*What to do*
What you return should be the lines from the first line of the records below through the line holding "Definition BMS_CELL_UNDERVOLT_WARN_MV : Z", unchanged.

===== Dataset extract =====

(* ===== verification/BmsAlgo.v ===== *)
(** [lib/BmsModel] and [lib/BmsAlgo]: the 24-cell pack snapshot and [computePack],
    which turns it into pack voltage, extreme cells, balancing flags, state of
    charge and a warning level. *)
From S2P Require Import Prelude.

(** ** Constants *)
(* [src ESP_AKS/lib/BmsModel/BmsModel.h:17-17 BMS_CELL_COUNT] *)
Definition BMS_CELL_COUNT : nat := 24.
(* [src ESP_AKS/lib/BmsAlgo/BmsAlgo.h:25-25 BMS_BALANCE_THRESHOLD_MV] *)
Definition BMS_BALANCE_THRESHOLD_MV : Z := 50.
(* [src ESP_AKS/lib/BmsAlgo/BmsAlgo.h:30-30 BMS_BALANCE_TOP_MARGIN_MV] *)
Definition BMS_BALANCE_TOP_MARGIN_MV : Z := 5.
(* [src ESP_AKS/lib/BmsAlgo/BmsAlgo.h:51-51 BMS_SOC_EMPTY_MV] *)
Definition BMS_SOC_EMPTY_MV : Z := 2500.
(* [src ESP_AKS/lib/BmsAlgo/BmsAlgo.h:52-52 BMS_SOC_FULL_MV] *)
Definition BMS_SOC_FULL_MV : Z := 3650.
(* [src ESP_AKS/lib/BmsAlgo/BmsAlgo.h:68-68 BMS_CELL_UNDERVOLT_CRIT_MV] *)
Definition BMS_CELL_UNDERVOLT_CRIT_MV : Z := 2500.
(* [src ESP_AKS/lib/BmsAlgo/BmsAlgo.h:69-69 BMS_CELL_OVERVOLT_CRIT_MV] *)
Definition BMS_CELL_OVERVOLT_CRIT_MV : Z := 3650.
(* [src ESP_AKS/lib/BmsAlgo/BmsAlgo.h:75-75 BMS_TEMP_OVERTEMP_CRIT_C] *)
Definition BMS_TEMP_OVERTEMP_CRIT_C : Z := 70.
(* [src ESP_AKS/lib/BmsAlgo/BmsAlgo.h:82-82 BMS_CELL_UNDERVOLT_WARN_MV] *)
Definition BMS_CELL_UNDERVOLT_WARN_MV : Z := 2800.
(* [src ESP_AKS/lib/BmsAlgo/BmsAlgo.h:83-83 BMS_CELL_OVERVOLT_WARN_MV] *)
Definition BMS_CELL_OVERVOLT_WARN_MV : Z := 3550.
(* [src ESP_AKS/lib/BmsAlgo/BmsAlgo.h:84-84 BMS_TEMP_OVERTEMP_WARN_C] *)
Definition BMS_TEMP_OVERTEMP_WARN_C : Z := 55.
(* [src ESP_AKS/lib/BmsAlgo/BmsComputed.h:18-18 BMS_WARN_OK] *)
Definition BMS_WARN_OK : Z := 0.
(* [src ESP_AKS/lib/BmsAlgo/BmsComputed.h:19-19 BMS_WARN_WARNING] *)
Definition BMS_WARN_WARNING : Z := 1.
(* [src ESP_AKS/lib/BmsAlgo/BmsComputed.h:20-20 BMS_WARN_CRITICAL] *)
Definition BMS_WARN_CRITICAL : Z := 2.
(* [src ESP_AKS/lib/BmsAlgo/BmsComputed.h:25-25 BMS_WARN_NO_DATA] *)
Definition BMS_WARN_NO_DATA : Z := 3.
(* ===== verification/VcuLogic.v ===== *)
(** [lib/VcuLogic/VcuLogic.cpp]: the event-driven state machine of the vehicle
    control unit: [init], [run] (one 20 ms tick), [postEvent] and the handlers of
    the states, over the event queue and the relay driver interfaces.

    The module's static variables are the fields of [vcu]; the pointer to the
    relay driver is the instance argument (bound by [init] before [run] is ever
    called).  The snapshot mutex only makes [setTelemetryData] and the snapshot
    reads atomic, so the model keeps whether it was created.  Log output is not
    modelled; the variables that throttle it are. *)
From S2P Require Import Prelude SystemConfig VehicleData FreeRtos IRelayActuator VcuSafety.

(* [src ESP_AKS/lib/VcuLogic/VcuLogic.cpp:12-12 TASK_PERIOD_MS] *)
Definition TASK_PERIOD_MS : Z := 20.

(* [src ESP_AKS/lib/VcuLogic/VcuLogic.cpp:19-58 static state] *)
Record vcu (Q W : Type) := {
  s_state : VcuState.t;                          (* std::atomic *)
  s_eventQueue : option Q;
  s_stateTimer : Z;                              (* uint32_t *)
  s_uptimeMs : Z;                                (* uint32_t *)
  s_TEL_latestData : TelemetryData;
  s_VCU_warningLogged : bool;
  s_TEL_dataMutex : bool;                        (* created? *)
  s_eStopPending : bool;                         (* std::atomic *)
  s_faultPending : bool;                         (* std::atomic *)
  s_relaysOpenedInEstop : bool;
  s_relaysOpenedInFault : bool;
  s_lastEstopLogMs : Z;                          (* uint32_t *)
  s_lastFaultLogMs : Z;                          (* uint32_t *)
  s_lastReadyRejectReason : option RejectReason;
  s_lastReadyRejectLogMs : Z;                    (* uint32_t *)
  s_torqueSink : option (Z → W → W);
}.
Arguments s_state {Q W}. Arguments s_eventQueue {Q W}. Arguments s_stateTimer {Q W}.
Arguments s_uptimeMs {Q W}. Arguments s_TEL_latestData {Q W}.
Arguments s_VCU_warningLogged {Q W}. Arguments s_TEL_dataMutex {Q W}.
Arguments s_eStopPending {Q W}. Arguments s_faultPending {Q W}.
Arguments s_relaysOpenedInEstop {Q W}. Arguments s_relaysOpenedInFault {Q W}.
Arguments s_lastEstopLogMs {Q W}. Arguments s_lastFaultLogMs {Q W}.
Arguments s_lastReadyRejectReason {Q W}. Arguments s_lastReadyRejectLogMs {Q W}.
Arguments s_torqueSink {Q W}.

(** The static initialisers. *)
(* [src ESP_AKS/lib/VcuLogic/VcuLogic.cpp:19-58 static state] *)
Definition vcu_static {Q W} : vcu Q W := {|
  s_state := VcuState.INIT; s_eventQueue := None; s_stateTimer := 0; s_uptimeMs := 0;
  s_TEL_latestData := TelemetryData_zero; s_VCU_warningLogged := false;
  s_TEL_dataMutex := false; s_eStopPending := false; s_faultPending := false;
  s_relaysOpenedInEstop := false; s_relaysOpenedInFault := false;
  s_lastEstopLogMs := 0; s_lastFaultLogMs := 0; s_lastReadyRejectReason := None;
  s_lastReadyRejectLogMs := 0; s_torqueSink := None |}.

Section Vcu.
Context {Q W : Type} `{FreeRtosQueue Q VcuEvent.t} `{IRelayActuator W}.
Implicit Types (v : vcu Q W) (w : W).

(* [src ESP_AKS/lib/VcuLogic/VcuLogic.cpp:400-403 requestZeroTorque] *)
Definition requestZeroTorque v w : W :=
  match s_torqueSink v with Some sink => sink 0 w | None => w end.

(* [src ESP_AKS/lib/VcuLogic/VcuLogic.cpp:405-419 transitionTo] *)
Definition transitionTo (next : VcuState.t) v : vcu Q W :=
  let v := {| v with s_state := next; s_stateTimer := 0 |} in
  match next with
  | VcuState.EMERGENCY_STOP =>
      {| v with s_relaysOpenedInEstop := false; s_lastEstopLogMs := u32 (-1000) |}
  | VcuState.FAULT =>
      {| v with s_relaysOpenedInFault := false; s_lastFaultLogMs := u32 (-1000) |}
  | _ => v
  end.

(* [src ESP_AKS/lib/VcuLogic/VcuLogic.cpp:421-425 pollEvent] *)
Definition pollEvent v : option (VcuEvent.t * vcu Q W) :=
  match s_eventQueue v with
  | None => None
  | Some q =>
      match xQueueReceive q with
      | Some (e, q') => Some (e, {| v with s_eventQueue := Some q' |})
      | None => None
      end
  end.

(* [src ESP_AKS/lib/VcuLogic/VcuLogic.cpp:427-436 getTelemetrySnapshot] *)
Definition getTelemetrySnapshot v : TelemetryData := s_TEL_latestData v.

(* [src ESP_AKS/lib/VcuLogic/VcuLogic.cpp:81-100 init] *)
Definition init (xSemaphoreCreateMutex : bool) v w : vcu Q W * W :=
  let v := {| v with s_eventQueue := xQueueCreate 8 |} in
  match s_eventQueue v with
  | None => (v, w)
  | Some _ =>
      let v := {| v with s_TEL_dataMutex := xSemaphoreCreateMutex |} in
      if negb xSemaphoreCreateMutex then (v, w)
      else
        let w := allOff false w in
        (transitionTo VcuState.IDLE v, w)
  end.

(* [src ESP_AKS/lib/VcuLogic/VcuLogic.cpp:309-312 handleIdle] *)
Definition handleIdle v w : vcu Q W * W := (v, w).

(* [src ESP_AKS/lib/VcuLogic/VcuLogic.cpp:314-322 handleReady] *)
Definition handleReady v w : vcu Q W * W :=
  (v, if s_stateTimer v <=? TASK_PERIOD_MS then allOn w else w).

(* [src ESP_AKS/lib/VcuLogic/VcuLogic.cpp:324-329 handleDrive] *)
Definition handleDrive v w : vcu Q W * W := (v, w).

(* [src ESP_AKS/lib/VcuLogic/VcuLogic.cpp:331-363 handleEmergencyStop] *)
Definition handleEmergencyStop v w : vcu Q W * W :=
  let w := if s_stateTimer v <=? TASK_PERIOD_MS then requestZeroTorque v w else w in
  let '(v, w) :=
    if VCU_CONTACTOR_OPEN_DELAY_MS <=? s_stateTimer v then
      if negb (s_relaysOpenedInEstop v) then
        ({| v with s_relaysOpenedInEstop := true |}, allOff false w)
      else if 1000 <=? u32 (s_stateTimer v - s_lastEstopLogMs v) then (v, allOff true w)
      else (v, w)
    else (v, w) in
  if 1000 <=? u32 (s_stateTimer v - s_lastEstopLogMs v)
  then ({| v with s_lastEstopLogMs := s_stateTimer v |}, w)
  else (v, w).

(* [src ESP_AKS/lib/VcuLogic/VcuLogic.cpp:365-392 handleFault] *)
Definition handleFault v w : vcu Q W * W :=
  let w := if s_stateTimer v <=? TASK_PERIOD_MS then requestZeroTorque v w else w in
  let '(v, w) :=
    if VCU_CONTACTOR_OPEN_DELAY_MS <=? s_stateTimer v then
      if negb (s_relaysOpenedInFault v) then
        ({| v with s_relaysOpenedInFault := true |}, allOff false w)
      else if 1000 <=? u32 (s_stateTimer v - s_lastFaultLogMs v) then (v, allOff true w)
      else (v, w)
    else (v, w) in
  if 1000 <=? u32 (s_stateTimer v - s_lastFaultLogMs v)
  then ({| v with s_lastFaultLogMs := s_stateTimer v |}, w)
  else (v, w).

(** The START_REQUEST case of IDLE. *)
(* [src ESP_AKS/lib/VcuLogic/VcuLogic.cpp:204-226 run] *)
Definition handleStartRequest v w : vcu Q W :=
  let VCU_snap := getTelemetrySnapshot v in
  let actuatorFault := hasActuatorFault w in
  if isReadyEntryPermitted VCU_snap && negb actuatorFault then transitionTo VcuState.READY v
  else
    let reason := if actuatorFault then reject_actuator_fault else readyRejectReason VCU_snap in
    if negb (bool_decide (s_lastReadyRejectReason v = Some reason)) ||
       (1000 <=? u32 (s_stateTimer v - s_lastReadyRejectLogMs v))
    then {| v with s_lastReadyRejectReason := Some reason; s_lastReadyRejectLogMs := s_stateTimer v |}
    else v.

(** The handling of one polled event; [true] is the early [return] of [run]. *)
(* [src ESP_AKS/lib/VcuLogic/VcuLogic.cpp:171-237 run] *)
Definition handleEvent (event : VcuEvent.t) v w : bool * vcu Q W * W :=
  if bool_decide (event = VcuEvent.EMERGENCY_STOP) then
    (true, transitionTo VcuState.EMERGENCY_STOP v, w)
  else if bool_decide (event = VcuEvent.FAULT_DETECTED) then
    (true, if negb (bool_decide (s_state v = VcuState.FAULT))
           then transitionTo VcuState.FAULT v else v, w)
  else
    let currentState := s_state v in
    if bool_decide (event = VcuEvent.RESET) &&
       (bool_decide (currentState = VcuState.FAULT) ||
        bool_decide (currentState = VcuState.EMERGENCY_STOP)) then
      if negb (isResetInterlockSatisfied (getTelemetrySnapshot v) (s_state v)) then (true, v, w)
      else
        let w := clearActuatorFault w in
        (true, transitionTo VcuState.IDLE v, w)
    else
      match currentState with
      | VcuState.IDLE =>
          (false, if bool_decide (event = VcuEvent.START_REQUEST)
                  then handleStartRequest v w else v, w)
      | VcuState.READY =>
          (false, if bool_decide (event = VcuEvent.DRIVE_ENABLE)
                  then transitionTo VcuState.DRIVE v else v, w)
      | _ => (false, v, w)
      end.

(* [src ESP_AKS/lib/VcuLogic/VcuLogic.cpp:239-258 run] *)
Definition periodic v w : vcu Q W * W :=
  match s_state v with
  | VcuState.IDLE => handleIdle v w
  | VcuState.READY => handleReady v w
  | VcuState.DRIVE => handleDrive v w
  | VcuState.EMERGENCY_STOP => handleEmergencyStop v w
  | VcuState.FAULT => handleFault v w
  | VcuState.INIT => (v, w)
  end.

(* [src ESP_AKS/lib/VcuLogic/VcuLogic.cpp:162-169 run] *)
Definition noteWarning v : vcu Q W :=
  if hasWarningCondition (getTelemetrySnapshot v)
  then (if negb (s_VCU_warningLogged v) then {| v with s_VCU_warningLogged := true |} else v)
  else {| v with s_VCU_warningLogged := false |}.

(** The part of [run] below the two atomic bypass flags. *)
(* [src ESP_AKS/lib/VcuLogic/VcuLogic.cpp:127-259 run] *)
Definition run_checks v w : vcu Q W * W :=
  let w := verifyIfDue (s_uptimeMs v) w in
  let st := s_state v in
  if (bool_decide (st = VcuState.READY) || bool_decide (st = VcuState.DRIVE)) && hasActuatorFault w
  then (transitionTo VcuState.FAULT v, w)
  else
    let currentState := s_state v in
    if (bool_decide (currentState = VcuState.IDLE) || bool_decide (currentState = VcuState.READY)
        || bool_decide (currentState = VcuState.DRIVE))
       && hasCriticalCondition (getTelemetrySnapshot v) (s_state v)
    then (transitionTo VcuState.FAULT v, w)
    else
      let v := noteWarning v in
      match pollEvent v with
      | Some (event, v) =>
          let '(ret, v, w) := handleEvent event v w in
          if ret then (v, w) else periodic v w
      | None => periodic v w
      end.

(* [src ESP_AKS/lib/VcuLogic/VcuLogic.cpp:102-259 run] *)
Definition run v w : vcu Q W * W :=
  let v := {| v with s_stateTimer := u32 (s_stateTimer v + TASK_PERIOD_MS);
                     s_uptimeMs := u32 (s_uptimeMs v + TASK_PERIOD_MS) |} in
  let eStop := s_eStopPending v in
  let v := {| v with s_eStopPending := false |} in
  if eStop && negb (bool_decide (s_state v = VcuState.EMERGENCY_STOP))
  then (transitionTo VcuState.EMERGENCY_STOP v, w)
  else
    let fault := s_faultPending v in
    let v := {| v with s_faultPending := false |} in
    if fault && negb (bool_decide (s_state v = VcuState.FAULT))
    then (transitionTo VcuState.FAULT v, w)
    else run_checks v w.

(* [src ESP_AKS/lib/VcuLogic/VcuLogic.cpp:261-287 postEvent] *)
Definition postEvent (event : VcuEvent.t) v : vcu Q W :=
  match s_eventQueue v with
  | None => v
  | Some q =>
      match event with
      | VcuEvent.EMERGENCY_STOP => {| v with s_eStopPending := true |}
      | VcuEvent.FAULT_DETECTED => {| v with s_faultPending := true |}
      | _ => {| v with s_eventQueue := Some (snd (xQueueSend event q)) |}
      end
  end.

(* [src ESP_AKS/lib/VcuLogic/VcuLogic.cpp:289-291 getState] *)
Definition getState v : VcuState.t := s_state v.

(* [src ESP_AKS/lib/VcuLogic/VcuLogic.cpp:293-300 setTelemetryData] *)
Definition setTelemetryData (d : TelemetryData) v : vcu Q W :=
  if negb (s_TEL_dataMutex v) then v else {| v with s_TEL_latestData := d |}.

(* [src ESP_AKS/lib/VcuLogic/VcuLogic.cpp:302-304 setTorqueSink] *)
Definition setTorqueSink (sink : option (Z → W → W)) v : vcu Q W :=
  {| v with s_torqueSink := sink |}.

(** The native tests' reset: the queue is drained, the mutex kept; the actuator, here the
    world, is bound again by [init]. *)
(* [src ESP_AKS/lib/VcuLogic/VcuLogic.cpp:491-497 resetForTest] *)
Fixpoint drainEvents (fuel : nat) (q : Q) : option Q :=
  match xQueueReceive q, fuel with
  | None, _ => Some q
  | Some _, O => None
  | Some (_, q), S fuel => drainEvents fuel q
  end.

(* [src ESP_AKS/lib/VcuLogic/VcuLogic.cpp:473-498 resetForTest] *)
Definition resetForTest (fuel : nat) v : option (vcu Q W) :=
  let v := {| v with
    s_state := VcuState.INIT; s_stateTimer := 0; s_uptimeMs := 0; s_TEL_latestData := TelemetryData_zero;
    s_VCU_warningLogged := false; s_eStopPending := false; s_faultPending := false;
    s_relaysOpenedInEstop := false; s_relaysOpenedInFault := false;
    s_lastEstopLogMs := 0; s_lastFaultLogMs := 0;
    s_lastReadyRejectReason := None; s_lastReadyRejectLogMs := 0; s_torqueSink := None |} in
  match s_eventQueue v with
  | None => Some v
  | Some q => q ← drainEvents fuel q; Some {| v with s_eventQueue := Some q |}
  end.

End Vcu.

=====

*Exercise solution*
(* ===== verification/BmsAlgo.v ===== *)
(** [lib/BmsModel] and [lib/BmsAlgo]: the 24-cell pack snapshot and [computePack],
    which turns it into pack voltage, extreme cells, balancing flags, state of
    charge and a warning level. *)
From S2P Require Import Prelude.

(** ** Constants *)
(* [src ESP_AKS/lib/BmsModel/BmsModel.h:17-17 BMS_CELL_COUNT] *)
Definition BMS_CELL_COUNT : nat := 24.
(* [src ESP_AKS/lib/BmsAlgo/BmsAlgo.h:25-25 BMS_BALANCE_THRESHOLD_MV] *)
Definition BMS_BALANCE_THRESHOLD_MV : Z := 50.
(* [src ESP_AKS/lib/BmsAlgo/BmsAlgo.h:30-30 BMS_BALANCE_TOP_MARGIN_MV] *)
Definition BMS_BALANCE_TOP_MARGIN_MV : Z := 5.
(* [src ESP_AKS/lib/BmsAlgo/BmsAlgo.h:51-51 BMS_SOC_EMPTY_MV] *)
Definition BMS_SOC_EMPTY_MV : Z := 2500.
(* [src ESP_AKS/lib/BmsAlgo/BmsAlgo.h:52-52 BMS_SOC_FULL_MV] *)
Definition BMS_SOC_FULL_MV : Z := 3650.
(* [src ESP_AKS/lib/BmsAlgo/BmsAlgo.h:68-68 BMS_CELL_UNDERVOLT_CRIT_MV] *)
Definition BMS_CELL_UNDERVOLT_CRIT_MV : Z := 2500.
(* [src ESP_AKS/lib/BmsAlgo/BmsAlgo.h:69-69 BMS_CELL_OVERVOLT_CRIT_MV] *)
Definition BMS_CELL_OVERVOLT_CRIT_MV : Z := 3650.
(* [src ESP_AKS/lib/BmsAlgo/BmsAlgo.h:75-75 BMS_TEMP_OVERTEMP_CRIT_C] *)
Definition BMS_TEMP_OVERTEMP_CRIT_C : Z := 70.
(* [src ESP_AKS/lib/BmsAlgo/BmsAlgo.h:82-82 BMS_CELL_UNDERVOLT_WARN_MV] *)
Definition BMS_CELL_UNDERVOLT_WARN_MV : Z := 2800.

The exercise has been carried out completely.